Alvaro Garrido from Legal Node explained that rule checks start with each tokenization project. Issuers look for legal plans that fit both the asset’s tech side and local rules.

Expanding Beyond Real Estate

Though real estate was one of the first tokenized assets, it now makes up only 10.7% of projects. Equities lead with 28.6%, followed by intellectual property and entertainment at 17.9%. Other areas include technology platforms (31.6%), private credit (15.8%), renewable energy, banking, carbon credits, aerospace, and hospitality.

This mix shows that many fields now seek new ways to raise funds and draw more investors.

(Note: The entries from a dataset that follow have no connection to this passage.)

Lemma excluded_spec (build_Import : string -> build_Package * option error)
    (d : string) :
  excluded build_Import true d
    = Contains d golang_x || in_goroot (build_Import d).
Proof.
  unfold excluded, in_goroot.
  destruct (build_Import d) as [pkg [e|]]; simpl; reflexivity.
Qed.

(** C4, as stated, fails.  A path that holds the prefix of the extended
    standard name space in its middle is excluded, although it does not
    start with it and the lookup of the toolchain fails. *)
Lemma prefix_in_the_middle_is_excluded :
  HasPrefix "github.com/acme/golang.org/x/tools" golang_x = false
  /\ snd (no_toolchain "github.com/acme/golang.org/x/tools") <> None
  /\ FilterDependencies no_toolchain
       ["github.com/acme/golang.org/x/tools"] false true = [].
Proof. split; [reflexivity | split; [discriminate | reflexivity]]. Qed.

(** C4, amended.  With the flag set, [FilterDependencies] keeps, in their
    order, the paths that neither contain [golang.org/x/] anywhere nor are
    found by the toolchain under the root of the installation; a path whose
    lookup fails is kept unless it contains that prefix; without the flag
    every path is kept.  The example of the specification holds. *)
Theorem filter_excludes_by_substring
    (build_Import : string -> build_Package * option error)
    (deps : list string) (external : bool) :
  FilterDependencies build_Import deps external true
    = List.filter
        (fun d => negb (Contains d golang_x || in_goroot (build_Import d)))
        deps
  /\ FilterDependencies build_Import deps external false = deps
  /\ (forall d, In d deps -> Contains d golang_x = false ->
        snd (build_Import d) <> None ->
        In d (FilterDependencies build_Import deps external true))
  /\ FilterDependencies toolchain
       ["fmt"; "golang.org/x/tools"; "github.com/acme/widget"] external true
       = ["github.com/acme/widget"].
Proof.
  assert (Hfilter :
            FilterDependencies build_Import deps external true
              = List.filter
                  (fun d =>
                     negb (Contains d golang_x || in_goroot (build_Import d)))
                  deps).
  { unfold FilterDependencies. rewrite filter_loop, app_nil_l.
    apply List.filter_ext. intros d. now rewrite excluded_spec. }
  split; [exact Hfilter | split; [| split]].
  - unfold FilterDependencies. rewrite filter_loop, app_nil_l.
    rewrite (List.filter_ext _ (fun _ => true)) by reflexivity.
    clear Hfilter.
    induction deps as [|d deps IH]; simpl; [reflexivity | now rewrite IH].
  - intros d Hin Hc Hfail. rewrite Hfilter.
    apply List.filter_In. split; [assumption |].
    rewrite Hc. unfold in_goroot.
    destruct (snd (build_Import d)); [reflexivity | contradiction].
  - reflexivity.
Qed.
(** * FinDocGPT: the cache, the file dispatcher, the text heuristics, the
    forecast blend and the recommendation rules, embedded and verified.

    Modelling conventions, used throughout.

    - A Python [dict] is a [gmap]; a Python [set] of strings is a
      [gset string]; a Python [str] is a [string], its characters the code
      points below 256.
    - A float is a [pyfloat]: a rational number, an infinity or a NaN.  A
      literal such as [0.7] denotes its decimal value and arithmetic on
      finite values is exact (rounding and overflow are not modelled).
      Python's float division raises [ZeroDivisionError] on a zero divisor;
      NumPy's scalar division returns an infinity or a NaN instead.
    - A call that may raise returns a [result]; [try]/[except Exception]
      is a match on it.
    - [datetime.now()] is an explicit argument of the function that reads
      the clock: an instant in microseconds, the resolution of [datetime].
    - Third-party library calls (hashlib, json, pdfplumber, pandas,
      TextBlob, scikit-learn, requests, ...) are variables of the section
      that embeds their caller. *)

From stdpp Require Import gmap strings list fin_maps pretty.
From Stdlib Require Import ZArith QArith Qabs Lqa Lia Ascii.

Local Open Scope string_scope.
Local Open Scope Z_scope.

(** ** Exceptions and results *)

Inductive exn : Type :=
  | OverflowError
  | ZeroDivisionError
  | TypeError
  | AttributeError
  | IndexError
  | KeyError
  | UnicodeDecodeError
  | OtherException (msg : string).

Inductive result (A : Type) : Type :=
  | Return (a : A)
  | Raise (e : exn).

Arguments Return {A} a.
Arguments Raise {A} e.

(** Sequencing: an exception raised by the first computation skips the
    rest.  The notation [x ← r; k] is stdpp's. *)
#[global] Instance result_ret : MRet result := fun A a => Return a.
#[global] Instance result_bind : MBind result := fun A B k r =>
  match r with
  | Return a => k a
  | Raise e => Raise e
  end.

(** ** Floats

    A float is a rational, an infinity or a NaN.  Arithmetic on finite
    values is exact; the special values follow IEEE 754 (zero is unsigned,
    so a division by zero takes the sign of the dividend).  Comparisons with
    a NaN are false. *)

Inductive pyfloat : Type :=
  | Fin (q : Q)
  | PInf
  | NInf
  | NaN.

Arguments Fin q%_Q.

Declare Scope float_scope.
Delimit Scope float_scope with F.
Bind Scope float_scope with pyfloat.

Definition Qltb (x y : Q) : bool := negb (Qle_bool y x).

Definition fneg (x : pyfloat) : pyfloat :=
  match x with
  | Fin q => Fin (- q)
  | PInf => NInf
  | NInf => PInf
  | NaN => NaN
  end.

Definition fadd (x y : pyfloat) : pyfloat :=
  match x, y with
  | NaN, _ | _, NaN => NaN
  | Fin a, Fin b => Fin (a + b)
  | PInf, NInf | NInf, PInf => NaN
  | PInf, _ | _, PInf => PInf
  | NInf, _ | _, NInf => NInf
  end.

Definition fsub (x y : pyfloat) : pyfloat := fadd x (fneg y).

(** The infinity of the sign of [a], or NaN when [a] is zero. *)
Definition signed_inf (a : Q) (positive : bool) : pyfloat :=
  match (a ?= 0)%Q with
  | Eq => NaN
  | Gt => if positive then PInf else NInf
  | Lt => if positive then NInf else PInf
  end.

Looking Ahead: Optional Versus Mandatory Liquidity

The survey brings a clear view of liquidity needs. Esturi set apart "optional" liquidity from "mandatory" liquidity. Many private issuers plan for the long term where fast cash is less urgent. He said that as issuing numbers and institutional use rise, liquidity will grow on its own.

Ian de Bode, chief strategy officer at Ondo, said stocks and ETFs show steady price moves and natural liquidity. With more than $2 billion in assets under management, his firm finds that keeping markets open around the clock helps fix current limits.

Conclusion

Brickken’s report shows changing goals and challenges in real-world asset tokenization. While exchanges work on full-time digital asset trading, many issuers keep their focus on safe and compliant asset creation. The mix of rules, tech, and market trends will shape how blockchain moves old assets into the new age.


📝 About This Article  

This article was generated by Hivebox AI in collaboration with nGRND.